Futina Al-Lathi – Rima Khcheich

The song Futina Al-Lathi by Rima Khcheich displays another form of modulation. The tonic of the piece never changes; it is always a C. Nonetheless there are quite some back-and-forth modulations going on, namely between rast and nahawand. Also there are some occasions in which the composer ‘borrowed’ some notes outside of the jins to either create a stronger motion in a certain direction, or to ornament a certain note that is important to the melody at that point.

          An example of the first phenomenon is in bar 40, where the Bb is used rather than B to create a stronger motion towards the A and further down. We have seen this in the chapter on maqam rast as being very common to use jins nahawand to create a stronger downward movement.

          An example of the second type of borrowing notes from another ajnas is nicely displayed in bars 26, 27 and 28. A chromatic ornamentation of the target notes (first F via E and then G via F#) is used to make the melody really land on that note, before resolving back to the root.

Samaii Rast – Tatyos Efendi

In this piece we see some modulations of another kind. This is a Samaii, a common song form, which I will describe in further detail in the chapter Song Forms. The numbers 1, 2, 3, and 4 above respectively bars 1, 10, 14 and 22 are used to indicate different verses of the song. Bars 5 to 8 (and bar 9 after the repeat) form a sort of chorus, which is repeated in between verses. The first verse has the function of exhibiting the maqam, which is rast. It stays within the realms of the primary jins of rast.  The chorus is also still within the same tonal material, so no modulations there.

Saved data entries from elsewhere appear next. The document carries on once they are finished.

(* ===== verification/Network.v ===== *)
(** * Protocol dispatch

    [net_demux] of [refactor/network/network.c]: validation of the received packet and
    the choice of its handler. *)
From S2P Require Import Prelude Memory Checksum Ip Icmp TcpHeader Heap Tcb Vector Table Hash Segment Samples Tcp.

Definition net_demux (env : Env) (m : bytes) (st : Store) (buf len : Z) : option (Z * bytes * Store) :=
  let ip := buf in
  valid ← ip_validate m ip len;
  if negb (truth valid) then Some (0, m, st) else
  proto ← get m ip ip_proto;
  vi ← get m ip ip_version_ihl;
  let ihl := Z.land vi 15 * 4 in
  if proto =? PROTO_ICMP then
    '(n, m) ← icmp_dispatch m buf len ihl;
    Some (n, m, st)
  else if proto =? PROTO_TCP then tcp_dispatch env m st buf len ihl
  else
    '(n, m) ← icmp_dest_unreachable m buf len ihl;
    Some (n, m, st).

(** ** Specification *)

(** What becomes of a packet of [len] bytes: it is dropped, echoed, handed to TCP or
    refused with a protocol-unreachable error. *)
Inductive net_outcome (env : Env) (m : bytes) (len : Z) (st : Store)
    : Z -> bytes -> gmap ID TCB -> Rand -> Prop :=
  | net_invalid :
      ~ ip_valid m 0 len -> net_outcome env m len st 0 m (conns st) (st_rand st)
  | net_echo m' :
      ip_valid m 0 len -> getf m 0 ip_proto = PROTO_ICMP ->
      echo_request m (ihl_of m 0) (len - ihl_of m 0) ->
      echo_reply_of m m' len (ihl_of m 0) ->
      net_outcome env m len st len m' (conns st) (st_rand st)
  | net_icmp_ignored :
      ip_valid m 0 len -> getf m 0 ip_proto = PROTO_ICMP ->
      ~ echo_request m (ihl_of m 0) (len - ihl_of m 0) ->
      net_outcome env m len st 0 m (conns st) (st_rand st)
  | net_tcp n m' M g :
      ip_valid m 0 len -> getf m 0 ip_proto = PROTO_TCP ->
      tcp_outcome env m len (ihl_of m 0) st n m' M g ->
      net_outcome env m len st n m' M g
  | net_unreachable n m' :
      ip_valid m 0 len -> getf m 0 ip_proto <> PROTO_ICMP -> getf m 0 ip_proto <> PROTO_TCP ->
      unreachable_of m m' len (ihl_of m 0) n ->
      net_outcome env m len st n m' (conns st) (st_rand st).

(** A valid TCP packet of [len] bytes for connection [id]. *)
Definition packet_for (m : bytes) (len : Z) (id : ID) : Prop :=
  ip_valid m 0 len /\ getf m 0 ip_proto = PROTO_TCP /\
  tcp_accepts m len (ihl_of m 0) = true /\ seg_id m (ihl_of m 0) = id.

(** ** Lemmas *)

Lemma net_demux_invalid env m st len :
  bytes_ok m -> Z.of_nat (length m) = MTU_SIZE -> len <= MTU_SIZE -> ~ ip_valid m 0 len ->
  net_demux env m st 0 len = Some (0, m, st).
Proof.
  intros Hb Hs Hl Hv. unfold net_demux.
  destruct (ip_validate_total m 0 len) as (r & -> & [-> | ->] & Hiff); [done|lia|lia|done|tauto].
Qed.

(** A valid packet goes to the handler of its protocol. *)
Lemma net_demux_packet env m st len :
  packet m len (ihl_of m 0) ->
  net_demux env m st 0 len =
    let offset := ihl_of m 0 in
    if getf m 0 ip_proto =? PROTO_ICMP then
      Some (if decide (echo_request m offset (len - offset)) then (len, echo_buf m len offset) else (0, m), st)
    else if getf m 0 ip_proto =? PROTO_TCP then tcp_dispatch env m st 0 len offset
    else Some (unreach_len len offset, unreach_buf m len offset, st).
Proof.
  intros Hp. pose proof Hp as [Hb Hs Hl Hv _]. pose proof (packet_range _ _ _ Hp) as Hrange.
  unfold MTU_SIZE in *. unfold net_demux.
  destruct (ip_validate_total m 0 len) as (r & -> & Hr & Hiff); [done|lia|lia|].
  assert (r = 1) as -> by tauto. cbn [mbind option_bind truth Z.eqb negb]. run.
  change (Z.land (getf m 0 ip_version_ihl) 15 * 4) with (ihl_of m 0). cbv zeta.
  destruct (_ =? PROTO_ICMP); [|destruct (_ =? PROTO_TCP)]; [|done|].
  - rewrite icmp_dispatch_in by done. by destruct (decide _).
  - by rewrite icmp_dest_unreachable_in.
Qed.

Lemma net_demux_spec env m st len :
  settled (e_junk env) -> bytes_ok m -> Z.of_nat (length m) = MTU_SIZE -> len <= MTU_SIZE ->
  closed st -> Z.of_nat (size (conns st)) < TABLE_MAX ->
  exists n m' st', net_demux env m st 0 len = Some (n, m', st') /\ closed st' /\
    ct_oom st' = ct_oom st /\
    (n <= MTU_SIZE /\ length m' = length m /\ bytes_ok m') /\
    net_outcome env m len st n m' (conns st') (st_rand st').
Proof.
  intros Hset Hb Hs Hl Hc Hmax. destruct (decide (ip_valid m 0 len)) as [Hv|Hv].
  2:{ rewrite net_demux_invalid by done. do 3 eexists. split; [done|]. split; [done|]. split; [done|].
      split; [unfold MTU_SIZE; split; [lia|done]|]. by constructor. }
  assert (packet m len (ihl_of m 0)) as Hp by by split.
  pose proof (packet_range _ _ _ Hp) as Hrange. unfold MTU_SIZE in *. rewrite (net_demux_packet _ _ _ _ Hp).
  cbv zeta. destruct (_ =? PROTO_ICMP) eqn:Ei; [|destruct (_ =? PROTO_TCP) eqn:Et].
  - apply Z.eqb_eq in Ei. destruct (decide _) as [He|He].
    + do 3 eexists. split; [done|]. split; [done|]. split; [done|].
      split; [split; [lia|by apply echo_buf_bounds]|]. econstructor; try done.
      apply echo_buf_spec; [by apply packet_framed|]. destruct He as [[H8 _] _]. lia.
    + do 3 eexists. split; [done|]. split; [done|]. split; [done|]. split; [split; [lia|done]|].
      by constructor.
  - apply Z.eqb_eq in Et.
    destruct (tcp_dispatch_spec env m st len (ihl_of m 0) Hp Hset Hc Hmax)
      as (n & m' & st' & Hrun & Hc' & Ho & Hout).
    exists n, m', st'. split; [done|]. split; [done|]. split; [done|].
    pose proof (tcp_outcome_bounds _ _ _ _ _ _ _ _ _ Hp Hout) as (Hn & Hlen & Hb').
    split; [split; [lia|done]|]. by constructor.
  - do 3 eexists. split; [done|]. split; [done|]. split; [done|].
    split; [split; [unfold unreach_len; lia|by apply unreach_buf_bounds]|].
    constructor; [done|lia|lia|]. by apply unreach_buf_spec.
Qed.

(** The call reads no never-assigned local, or it answers a TCP segment with a reset, and
    is undefined. *)
Lemma net_demux_settle env m st len :
  bytes_ok m -> Z.of_nat (length m) = MTU_SIZE -> len <= MTU_SIZE ->
  closed st -> Z.of_nat (size (conns st)) < TABLE_MAX ->
  net_demux env m st 0 len = net_demux (settle env) m st 0 len \/
  (net_demux env m st 0 len = None /\ ip_valid m 0 len /\ getf m 0 ip_proto = PROTO_TCP /\
   undefined_reset env m st len (ihl_of m 0)).
Proof.
  intros Hb Hs Hl Hc Hmax. destruct (decide (ip_valid m 0 len)) as [Hv|Hv]; [|left; by rewrite !net_demux_invalid].
  assert (packet m len (ihl_of m 0)) as Hp by by split.
  rewrite !(net_demux_packet _ _ _ _ Hp). cbv zeta.
  destruct (_ =? PROTO_ICMP); [by left|]. destruct (_ =? PROTO_TCP) eqn:Et; [|by left]. apply Z.eqb_eq in Et.
  destruct (tcp_dispatch_settle env m st len (ihl_of m 0) Hp Hc Hmax) as [?|[? ?]]; [by left|by right].
Qed.

Lemma net_outcome_ok env m len st n m' M g :
  conns_ok (conns st) -> net_outcome env m len st n m' M g -> conns_ok M.
Proof. intros Hok [| | |? ? ? ? _ _ Hout|]; try done. by eapply tcp_outcome_ok. Qed.

Lemma net_outcome_size env m len st n m' M g :
  net_outcome env m len st n m' M g -> (size M <= S (size (conns st)))%nat.
Proof. intros [| | |? ? ? ? _ _ Hout|]; try lia. by eapply tcp_outcome_size. Qed.

(** A connection in the table after a packet was there before, or the packet is a TCP
    segment whose step left it. *)
Lemma net_outcome_con env m len st n m' M g id t' :
  net_outcome env m len st n m' M g -> M !! id = Some t' ->
  conns st !! id = Some t' \/
  (packet_for m len id /\ (con_step (env_iss env (st_rand st)) m (ihl_of m 0) (con_of (conns st) id)).2 = Some t').
Proof.
  intros [| | |? ? ? ? Hv Hpr Hout|] Hl; auto.
  destruct (tcp_outcome_con _ _ _ _ _ _ _ _ _ _ _ Hout Hl) as [?|(Hacc & Hid & Hs)]; [auto|].
  right. done.
Qed.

            In the second verse the composer takes us to a new colour: hijaz on G. Note how the composer emphasizes this colour change immediately by playing the Ab very soon. From that point it is clear: we are in a different jins (the assumption that it’s hijaz can already be made because kurd is not that common). This can already be seen as a slight modulation, because maqam rast generally uses rast as a secondary jins as well, and in the chorus the natural A has been used already. In bar 12 the composer hints back to this natural A, reminding us that the piece is in maqam rast which has a natural A by default.

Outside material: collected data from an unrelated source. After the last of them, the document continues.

(* ===== verification/Agree.v ===== *)
(** * Buffers that agree on their first bytes

    The server reuses one buffer, so behind a packet lie bytes of earlier ones.  Two buffers
    agree up to [k] when their first [k] bytes are the same; what the handlers compute from
    a packet of [k] bytes and the bytes they send respect this equivalence. *)
From S2P Require Import Prelude Memory Checksum Ip TcpHeader Heap Tcb Vector Table Hash Segment Samples Tcp.

Definition agree (k : Z) (m m' : bytes) : Prop :=
  length m = length m' /\ forall i, (i < Z.to_nat k)%nat -> m !! i = m' !! i.

#[export] Instance agree_equivalence k : Equivalence (agree k).
Proof.
  split.
  - intros m. done.
  - intros m m' [Hl H]. split; [done|]. intros i Hi. by rewrite H.
  - intros m1 m2 m3 [Hl1 H1] [Hl2 H2]. split; [congruence|]. intros i Hi. by rewrite H1, H2.
Qed.

(** Writing the same bytes keeps agreement, wherever they are written. *)
#[export] Instance upd_agree k : Proper (agree k ==> (=) ==> (=) ==> agree k) upd.
Proof.
  intros m m' [Hl H] p _ <- l _ <-. split; [by rewrite !length_upd|]. intros i Hi.
  destruct (decide (Z.to_nat p <= i < Z.to_nat p + length l)%nat) as [Hin|Hout].
  - destruct (decide (i < length m)%nat).
    + by rewrite !lookup_upd_in by lia.
    + by rewrite !lookup_ge_None_2 by (rewrite length_upd; lia).
  - rewrite !lookup_upd_out by lia. by apply H.
Qed.

#[export] Instance setf_agree k : Proper (agree k ==> (=) ==> (=) ==> (=) ==> agree k) setf.
Proof. intros m m' H p _ <- f _ <- v _ <-. unfold setf. by rewrite H. Qed.

(** Reading within the bytes that agree. *)
Lemma rd_agree k m m' p n : agree k m m' -> 0 <= p -> p + n <= k -> rd m p n = rd m' p n.
Proof.
  intros [Hl H] Hp Hn. unfold rd. apply list_eq. intros i.
  destruct (decide (i < Z.to_nat n)%nat).
  - rewrite !lookup_take_lt, !lookup_drop by done. apply H. lia.
  - by rewrite !lookup_take_ge by lia.
Qed.

Lemma getf_agree k m m' p f :
  agree k m m' -> 0 <= p + f_off f -> p + f_off f + Z.of_nat (f_width f) <= k -> getf m p f = getf m' p f.
Proof. intros. unfold getf. by rewrite (rd_agree k m m'). Qed.

(** Both hold the packet at their start. *)
Lemma agree_start m m' d :
  length m = length m' -> (length d <= length m)%nat -> agree (Z.of_nat (length d)) (upd m 0 d) (upd m' 0 d).
Proof.
  intros Hl Hd. split; [by rewrite !length_upd|]. intros i Hi. by rewrite !lookup_upd_in by lia.
Qed.

Lemma agree_le k j m m' : agree k m m' -> j <= k -> agree j m m'.
Proof. intros [Hl H] Hj. split; [done|]. intros i Hi. apply H. lia. Qed.

(** Reads of the first buffer become reads of the second. *)
Ltac agree_reads H :=
  let k := lazymatch type of H with agree ?k _ _ => k end in
  let m := lazymatch type of H with agree _ ?m _ => m end in
  let m' := lazymatch type of H with agree _ _ ?m' => m' end in
  repeat match goal with
  | |- context [getf m ?p ?f] => rewrite (getf_agree k m m' p f H) by mem
  | |- context [rd m ?p ?n] => rewrite (rd_agree k m m' p n H) by mem
  end.

(** ** Headers and checksums *)

Lemma ihl_agree k m m' : agree k m m' -> 1 <= k -> ihl_of m 0 = ihl_of m' 0.
Proof. intros H Hk. unfold ihl_of. by agree_reads H. Qed.

Lemma ip_valid_agree k m m' : agree k m m' -> 1 <= k -> ip_valid m 0 k <-> ip_valid m' 0 k.
Proof.
  intros H Hk. unfold ip_valid. pose proof (ihl_of_range m 0) as Hr. rewrite <- (ihl_agree k m m' H Hk). agree_reads H.
  split; intros (H1 & H2 & H3); (split; [done|]; split; [done|]).
  - by rewrite <- (rd_agree k m m') by (done || lia).
  - by rewrite (rd_agree k m m') by (done || lia).
Qed.

Lemma sealed_agree k m m' p q n :
  agree k m m' -> 0 <= p -> p + n <= k -> agree k (sealed m p q n) (sealed m' p q n).
Proof.
  intros H Hp Hn. unfold sealed.
  rewrite (rd_agree k (setf m p (Field q 2) 0) (setf m' p (Field q 2) 0) p n) by (done || by rewrite H).
  by rewrite H.
Qed.

Lemma swapped_agree k m m' : agree k m m' -> 20 <= k -> agree k (swapped m 0) (swapped m' 0).
Proof. intros H Hk. unfold swapped. agree_reads H. by rewrite H. Qed.

Lemma ports_swapped_agree k m m' tcp :
  agree k m m' -> 0 <= tcp -> tcp + 4 <= k -> agree k (ports_swapped m tcp) (ports_swapped m' tcp).
Proof. intros H Hp Hk. unfold ports_swapped. agree_reads H. by rewrite H. Qed.

Lemma tcp_sum_agree k m m' offset n :
  agree k m m' -> 20 <= k -> 0 <= offset -> offset + n <= k -> tcp_sum m offset n = tcp_sum m' offset n.
Proof.
  intros H Hk Ho Hn. unfold tcp_sum, pseudo_of. agree_reads H.
  by rewrite (rd_agree k (setf m offset tcp_csum 0) (setf m' offset tcp_csum 0) offset n) by (done || by rewrite H).
Qed.

(** ** The handler *)

Section segment.
Context (k offset : Z) (m m' : bytes).
Hypothesis (H : agree k m m') (Ho : 20 <= offset) (Hk : offset + 20 <= k).

Lemma seg_id_agree : seg_id m offset = seg_id m' offset.
Proof. unfold seg_id. by agree_reads H. Qed.

Lemma hlen_agree : tcp_hlen_of m offset = tcp_hlen_of m' offset.
Proof. unfold tcp_hlen_of. by agree_reads H. Qed.

Lemma con_step_agree env t : con_step env m offset t = con_step env m' offset t.
Proof. unfold con_step, seg_flags, has, seg_id, seg_ack, seg_seq. by agree_reads H. Qed.

Lemma tcp_accepts_agree len : offset <= len <= k -> tcp_accepts m len offset = tcp_accepts m' len offset.
Proof. intros Hl. unfold tcp_accepts. rewrite (tcp_sum_agree k m m') by (done || lia). by agree_reads H. Qed.

Lemma syn_ack_buf_agree t len :
  offset <= len <= k -> agree k (syn_ack_buf m t len offset) (syn_ack_buf m' t len offset).
Proof.
  intros Hl. assert (agree k (syn_ack_head m t offset) (syn_ack_head m' t offset)) as Hh.
  { unfold syn_ack_head. rewrite hlen_agree. cbv zeta.
    pose proof (ports_swapped_agree k _ _ offset (swapped_agree k m m' H ltac:(lia)) ltac:(lia) ltac:(lia)) as Hp.
    by rewrite Hp. }
  unfold syn_ack_buf. rewrite hlen_agree. cbv zeta.
  assert (agree k (sealed (setf (syn_ack_head m t offset) 0 ip_len (htons (offset + tcp_hlen_of m' offset))) 0 10 offset)
    (sealed (setf (syn_ack_head m' t offset) 0 ip_len (htons (offset + tcp_hlen_of m' offset))) 0 10 offset)) as Hs
    by (apply sealed_agree; [by rewrite Hh|lia|lia]).
  rewrite (tcp_sum_agree k _ _ offset (len - offset) Hs) by lia. by rewrite Hs.
Qed.

Lemma rst_values_agree junk : rst_values junk m offset = rst_values junk m' offset.
Proof. unfold rst_values. rewrite hlen_agree. by agree_reads H. Qed.

Lemma rst_buf_agree s a f : agree k (rst_buf m offset s a f) (rst_buf m' offset s a f).
Proof.
  unfold rst_buf. rewrite hlen_agree. cbv zeta.
  pose proof (ports_swapped_agree k _ _ offset (swapped_agree k m m' H ltac:(lia)) ltac:(lia) ltac:(lia)) as Hp.
  by rewrite Hp.
Qed.

(** The reply: its length, and the bytes that agree. *)
Lemma tcp_output_agree env len r :
  offset <= len <= k ->
  (tcp_output env m len offset r).1 = (tcp_output env m' len offset r).1 /\
  agree k (tcp_output env m len offset r).2 (tcp_output env m' len offset r).2.
Proof.
  intros Hl. destruct r as [|t|]; cbn [tcp_output].
  - done.
  - split; [cbn; by rewrite hlen_agree|by apply syn_ack_buf_agree].
  - rewrite rst_values_agree. destruct (rst_values _ m' offset) as [[s a] f].
    split; [cbn; by rewrite hlen_agree|apply rst_buf_agree].
Qed.
End segment.

(** ** Buffers that differ in some fields *)

(** The same bytes but where [P] says. *)
Definition agree_but (P : nat -> Prop) (m m' : bytes) : Prop :=
  length m = length m' /\ forall i, ~ P i -> m !! i = m' !! i.

#[export] Instance agree_but_equivalence P : Equivalence (agree_but P).
Proof.
  split.
  - intros m. done.
  - intros m m' [Hl H]. split; [done|]. intros i Hi. by rewrite H.
  - intros m1 m2 m3 [Hl1 H1] [Hl2 H2]. split; [congruence|]. intros i Hi. by rewrite H1, H2.
Qed.

(** The bytes of a field. *)
Definition in_field (p : Z) (f : field) (i : nat) : Prop :=
  (Z.to_nat (p + f_off f) <= i < Z.to_nat (p + f_off f) + f_width f)%nat.

Lemma lookup_setf_out m p f v i : ~ in_field p f i -> setf m p f v !! i = m !! i.
Proof. intros Hi. unfold setf, in_field in *. apply lookup_upd_out; rewrite length_le_encode; lia. Qed.

Lemma lookup_setf_in m m' p f v i :
  length m = length m' -> in_field p f i -> setf m p f v !! i = setf m' p f v !! i.
Proof.
  intros Hl Hi. unfold setf, in_field in *. destruct (decide (i < length m)%nat).
  - by rewrite !lookup_upd_in by (rewrite ?length_le_encode; lia).
  - by rewrite !lookup_ge_None_2 by (rewrite length_upd; lia).
Qed.

(** Writing a field makes it agree; writing it differently makes it differ. *)
Lemma setf_agree_but P m m' p f v :
  agree_but P m m' -> agree_but (fun i => P i /\ ~ in_field p f i) (setf m p f v) (setf m' p f v).
Proof.
  intros [Hl H]. split; [by autorewrite with lens|]. intros i Hi.
  destruct (decide (Z.to_nat (p + f_off f) <= i < Z.to_nat (p + f_off f) + f_width f)%nat) as [Hin|Hout].
  - by apply lookup_setf_in.
  - rewrite !lookup_setf_out by done. apply H. intros HP. by apply Hi.
Qed.

#[export] Instance setf_agree_but_proper P : Proper (agree_but P ==> (=) ==> (=) ==> (=) ==> agree_but P) setf.
Proof.
  intros m m' H p _ <- f _ <- v _ <-. destruct (setf_agree_but P m m' p f v H) as [Hl H'].
  split; [done|]. intros i Hi. apply H'. tauto.
Qed.

Lemma setf_differ P m m' p f v v' :
  agree_but P m m' -> (forall i, in_field p f i -> P i) -> agree_but P (setf m p f v) (setf m' p f v').
Proof.
  intros [Hl H] HP. split; [by autorewrite with lens|]. intros i Hi.
  rewrite !lookup_setf_out by (intros Hin; apply Hi; auto). by apply H.
Qed.

Lemma agree_but_eq m m' : agree_but (fun _ => False) m m' -> m = m'.
Proof. intros [_ H]. apply list_eq. intros i. apply H. tauto. Qed.

Lemma agree_but_weaken (P Q : nat -> Prop) m m' : agree_but P m m' -> (forall i, P i -> Q i) -> agree_but Q m m'.
Proof. intros [Hl H] HPQ. split; [done|]. intros i Hi. apply H. auto. Qed.

Lemma agree_but_rd P m m' n : agree_but P m m' -> agree_but P (rd m 0 n) (rd m' 0 n).
Proof.
  intros [Hl H]. unfold rd. rewrite !drop_0. split; [rewrite !length_take; lia|]. intros i Hi.
  destruct (decide (i < Z.to_nat n)%nat); [by rewrite !lookup_take_lt by done; apply H|by rewrite !lookup_take_ge by lia].
Qed.

(** Two resets of the same segment, whose stack words may differ. *)
Lemma rst_buf_ack_differ m offset s a a' f :
  agree_but (in_field offset tcp_ack_num) (rst_buf m offset s a f) (rst_buf m offset s a' f).
Proof.
  unfold rst_buf. cbv zeta. do 4 (apply setf_agree_but_proper; [|done..]). by apply setf_differ.
Qed.

Lemma rst_buf_seq_differ m offset s s' a f f' :
  agree_but (fun i => in_field offset tcp_seq_num i \/ in_field offset tcp_flags i)
    (rst_buf m offset s a f) (rst_buf m offset s' a f').
Proof.
  unfold rst_buf. cbv zeta. do 2 (apply setf_agree_but_proper; [|done..]). apply setf_differ; [|tauto].
  do 2 (apply setf_agree_but_proper; [|done..]). apply setf_differ; [done|tauto].
Qed.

            In the 3rd verse the composer takes us to the upper register of the maqam, a high point in the composition. The colour change is apparent immediately again: no more hijaz, the natural B is back to B, and the Ab is back to A natural. In this verse, the composer highlights a few more jins, as he slowly makes his way back, resolving to the root of the piece. Bars 14 & 15 clearly are jins rast on the high C. From bar 16 the B and the E turn into full flats, and the A in bars 16 and 17 gives us a taste of bayati on G. This doesn’t last very long, because bar 18 sounds like nahawand, before going back to the primary jins of rast from bar 19 and onwards. Notice the D# in bar 18 as a chromatic ornamentation to emphasize the note E.